Monday, November 23, 2020

Let's Go! Here's One Way

Good news, although it's close to three weeks late. Let's go!

In that vein, here's this short thread from Yonah Freemark, senior research associate in Metropolitan Housing and Communities at the Urban Institute:

I made some estimates for what it would cost to achieve the Biden transition plan's goal of providing high-quality transit service in every urban area across the US with more than 100,00 residents.

What would providing every city with high-quality, zero-emissions public transportation look like? (link to article on the Urban Institute)

Key finding: It's possible to improve transit throughout the US to levels at minimum equivalent to those in the Chicago urban area at a cost of ~$17 billion more per year in operating costs. A feasible federal expenditure that would massively improve transit.

Such a change would make all-day, frequent bus service available to urban areas representing roughly two-thirds of the US population. It would be particularly transformative in poor communities that don't have the local tax base to afford improved transit. (emphasis added)

I don't know if this is completely accurate — since we're not able to audit the Pentagon — but one commenter said that amount is "plus or minus 1 week of Defense Department spending." 

If climate change is real (and it is), and transportation accounts for the largest part of U.S. greenhouse gas output (and it does), we should spend that money. 
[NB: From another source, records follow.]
Lemma complete_bi_workflow_outcome self question user_context :
  let run := _complete_bi_workflow env self question user_context in
  stops_early self run \/ ends_in_finish env self question user_context run.
Proof.
  unfold _complete_bi_workflow.
  destruct (negb (truthy question)).
  { left. exists "Question is required for BI workflow", [].
    split; [reflexivity|]. split; [intros s []| split; reflexivity]. }
  destruct (ensure_schema_context_before self question) as [H1 [H2 H3]].
  destruct (_ensure_schema_context env self question) as [res self1].
  cbn [fst snd] in *.
  assert (Hlog : forall s,
            ~ In ("analysis", s) [("schema_context", ContextStep res)])
    by (intros s [Hin|[]]; discriminate Hin).
  destruct res as [c|c ts|r].
  3: { left. eexists; eexists. split; [reflexivity|].
       split; [exact Hlog | split; assumption]. }
  all: match goal with
       | |- context [generate_and_execute ?v ?a ?b ?c ?d ?f] =>
           destruct (generate_and_execute_outcome a b c d f Hlog)
             as [[msg [log0 [E [L1 [L2 L3]]]]]
                |[self' [sql [rs [log0 [E [[L1 [L2 L3]] L4]]]]]]]
       end;
    [left; exists msg, log0; split; [exact E|];
     split; [exact L1 | split; congruence]
    |right; exists self', sql, rs, log0; split; [exact E|];
     split; [split; [exact L1 | split; congruence] | congruence]].
Qed.

End AnalysisStep.

(** X27: a run that succeeds with an empty result (no rows, or no result
    object at all) is not analysed: the response carries no analysis and
    no insights, counts zero rows, and the log has no analysis step. *)
Theorem empty_result_is_not_analysed
        (env : Env.t) (self : Orchestrator.t) (question user_context : string) :
  let response :=
    fst (Orchestrator._complete_bi_workflow env self question user_context) in
  Orchestrator.status response = Py.success ->
  SqlTools.nonempty (match Orchestrator.results response with
                     | Some rs => rs
                     | None => []
                     end) = false ->
  Orchestrator.analysis response = None
  /\ Orchestrator.insights response = None
  /\ Orchestrator.result_count response = 0%nat
  /\ forall s, ~ In ("analysis", s) (Orchestrator.log response).
Proof.
  intros response Hstatus Hempty. subst response.
  destruct (complete_bi_workflow_outcome env self question user_context)
    as [[msg [log0 [E _]]]
       |[self' [sql [rs [log0 [E [[Hlog _] _]]]]]]].
  - rewrite E in Hstatus. discriminate Hstatus.
  - rewrite E in *. clear E. revert Hstatus Hempty.
    unfold Orchestrator.finish.
    destruct (Orchestrator.include_analysis self' && SqlTools.nonempty _)
      eqn:Hcond.
    + apply andb_true_iff in Hcond. destruct Hcond as [_ Hcond].
      cbn [fst Orchestrator.status Orchestrator.results].
      intros _ Hempty. exfalso.
      destruct rs as [[|row rs]|]; simpl in Hcond, Hempty; discriminate.
    + cbn. intros _ Hempty.
      split; [reflexivity|]. split; [reflexivity|]. split; [|exact Hlog].
      destruct rs as [[|row rs]|]; [reflexivity | discriminate | reflexivity].
Qed.
(** * The password modify extended operation (RFC 3062) of package ldap

    A shallow embedding of [PasswordModifyRequest.encode] and
    [Conn.PasswordModify] and the properties of the request payload and of
    the response interpretation.

    Layout:
    - [Ber]: the packet tree of the asn1-ber package and its constructors;
    - [Env]: what the two functions consume from the rest of package ldap,
      from asn1-ber's serialiser and from the connection;
    - [PasswordModifyRequest], [PasswordModifyResult], [encode],
      [PasswordModify];
    - [Scripted]: one connection and codec on which the model runs;
    - the theorems, and their instances on the scripted connection. *)

From Stdlib Require Import ZArith List Bool Lia.
From Stdlib.Strings Require Import String Ascii Byte.
From Stdlib Require Import DecimalString DecimalZ DecimalPos Sorted.
Import ListNotations.

Set Warnings "-register-all".

Local Open Scope string_scope.
Local Open Scope Z_scope.
Local Open Scope list_scope.

(** ** The packet tree of asn1-ber

    The package gopkg.in/asn1-ber.v1 is imported by the sources and is not
    among them.  Its packet type and the constructors the sources call are
    modelled here; its serialiser and its parser are left abstract in
    [Env]. *)

Module Ber.

(** Modelled from the spec: [ber.Class], the class of a node (universal,
    application, context; private completes the two bits of BER). *)
Inductive Class : Type :=
| ClassUniversal
| ClassApplication
| ClassContext
| ClassPrivate.

(** Modelled from the spec: [ber.Type], the primitive-or-constructed flag. *)
Inductive BerType : Type :=
| TypePrimitive
| TypeConstructed.

(** Modelled from the spec: [ber.Tag], the tag number, an unsigned integer. *)
Definition BerTag : Type := Z.

(** The universal tags of INTEGER and SEQUENCE. *)
Definition TagInteger : BerTag := 2.
Definition TagSequence : BerTag := 16.

(** Modelled from the spec: the optional scalar value of a node,
    [Packet.Value], an [interface{}] in the sources: [VNil] is the nil
    interface, the others are values of Go's string, int64 and bool. *)
Inductive BerValue : Type :=
| VNil
| VString (s : string)
| VInt64 (n : Z)
| VBool (b : bool).

(** Modelled from the spec: [ber.Packet], the tagged binary node: class,
    flag, tag number, optional scalar value, ordered children; [Data] is the
    content of the node's byte buffer (its raw bytes), [Description] the
    label the constructors take. *)
Inductive Packet : Type := mkPacket {
  ClassType : Class;
  TagType : BerType;
  Tag : BerTag;
  Value : BerValue;
  Data : list byte;
  Children : list Packet;
  Description : string
}.

(** Modelled from the spec: [ber.Encode] (build node) at a nil value, the
    only way the sources call it: an empty buffer, no children, a nil
    [Value]. *)
Definition Encode (c : Class) (t : BerType) (tag : BerTag) (description : string)
  : Packet :=
  {| ClassType := c; TagType := t; Tag := tag; Value := VNil;
     Data := []; Children := []; Description := description |}.
(** The invariant of the push loop: a row that has no [success] entry is a
    row of the table the run started from, and every row bearing the id of
    a [success] entry that carries an external id has its external id set
    and [needs_sync] false. *)
Lemma push_loop_invariant (cfg : DMSConfig) (opts : DMSSyncOptions) (w0 : World)
    (docs : list Document) :
  forall (acc : list SyncResult) (w : World),
    (forall d, List.In d (documents w) ->
               (forall r, List.In r acc -> documentId r = Some (id d) ->
                          status r <> "success") ->
               List.In d (documents w0)) ->
    (forall r d, List.In r acc -> status r = "success" -> externalId r <> None ->
                 List.In d (documents w) ->
                 documentId r = Some (id d) ->
                 external_dms_id d <> None /\ needs_sync d = Some false) ->
    exists items w',
      for_of docs (push_item E cfg opts) acc w = (inr items, w')
      /\ (forall d, List.In d (documents w') ->
                    (forall r, List.In r items -> documentId r = Some (id d) ->
                               status r <> "success") ->
                    List.In d (documents w0))
      /\ (forall r d, List.In r items -> status r = "success" -> externalId r <> None ->
                      List.In d (documents w') ->
                      documentId r = Some (id d) ->
                      external_dms_id d <> None /\ needs_sync d = Some false).
Proof.
  induction docs as [|doc rest IH]; intros acc w Horig Hsynced.
  - exists acc, w. cbn. auto.
  - destruct (push_item_effect cfg opts doc acc w) as (item & w1 & Hitem & Hid & Heff).
    cbn [for_of]. unfold bind. rewrite Hitem.
    apply IH; clear IH.
    + intros d Hin Hnone.
      assert (Hold : forall r, List.In r acc -> documentId r = Some (id d) ->
                               status r <> "success").
      { intros r Hr. apply Hnone. unfold push. apply List.in_or_app. auto. }
      destruct Heff as [[_ Hsame]|(res & Hst & _ & Hmap)].
      * rewrite Hsame in Hin. auto.
      * rewrite Hmap in Hin. apply List.in_map_iff in Hin.
        destruct Hin as (d0 & Hd0 & Hin0).
        destruct (String.eqb_spec (id d0) (id doc)) as [Heq|Hne].
        -- exfalso. apply (Hnone item).
           ++ unfold push. apply List.in_or_app. right. left. reflexivity.
           ++ rewrite Hid. subst d. cbn. congruence.
           ++ exact Hst.
        -- subst d0. auto.
    + intros r d Hr Hst Hext Hd Hrid. unfold push in Hr. apply List.in_app_or in Hr.
      destruct Heff as [[Hns Hsame]|(res & Hsucc & Hres & Hmap)].
      * rewrite Hsame in Hd.
        destruct Hr as [Hr|[<-|[]]]; [eauto|contradiction].
      * rewrite Hmap in Hd. apply List.in_map_iff in Hd.
        destruct Hd as (d0 & <- & Hin0).
        destruct (String.eqb_spec (id d0) (id doc)) as [Heq|Hne].
        -- cbn [push_patch external_dms_id needs_sync]. split; [|reflexivity].
           destruct Hr as [Hr|[<-|[]]].
           ++ assert (documentId r = Some (id d0)) as Hrid0 by exact Hrid.
              destruct (Hsynced r d0 Hr Hst Hext Hin0 Hrid0) as [Hset _].
              destruct (upload_externalId res); [discriminate|exact Hset].
           ++ rewrite Hres in Hext.
              destruct (upload_externalId res); [discriminate|contradiction].
        -- destruct Hr as [Hr|[<-|[]]]; [eauto|].
           rewrite Hid in Hrid. injection Hrid as Hrid. congruence.
Qed.

End Idempotence.

Lemma no_entries_of_status (s : string) (items : list SyncResult) :
  List.length (List.filter (has_status s) items) = 0 ->
  forall r, List.In r items -> status r <> s.
Proof.
  intros Hlen r Hin Hs.
  assert (List.In r (List.filter (has_status s) items)) as Hf.
  { apply List.filter_In. split; [exact Hin|]. unfold has_status.
    apply String.eqb_eq. exact Hs. }
  destruct (List.filter (has_status s) items); [contradiction|discriminate].
Qed.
Decreasing our country's greenhouse gas emissions is, in fact, part of a defense strategy, and the Department of Defense itself acknowledges that climate change is a national defense issue.

One thing I love about this part of Biden's plan and Freemark's analysis, if it could be made to happen, is that it gets around our particular Minnesota state logjam, which is partly caused by the Republican Party that holds our State Senate and refuses to vote for transit funding in any real way, and partly caused by a stupid amendment to our state constitution that limits transportation funding to roads and bridges. If the money comes from the feds, it doesn't matter what Minnesota Republicans or the state constitutions says.

Note that Freemark's estimates are to bring all those bus systems up to Chicago levels of service, which is not as good as Washington, D.C. or New York City levels. He adds this: "increasing the quality of transit service…to New York City levels would cost less annually ($45.6 billion) than the $48 billion the federal government distributed to highway programs in 2019."

So that gives you another sense of the scale, different from the military budget. But you can also see that it would be less than three weeks of the Defense Department's budget.

And there's also this, described in Freemark's article: Joe Biden’s transit-related plan includes zero-emission options, too. There are about 62,000 internal combustion buses running in transit systems within the U.S. "If the federal government replaced 6,000 of those buses annually with electric vehicles, it would need to allocate a relatively modest $3 billion for the purpose, assuming bus purchase costs of about $500,000." 

And then in 10 years we'd have an all-electric bus fleet. No more particulate pollution and less noise pollution from buses in all of those high-density transit corridors!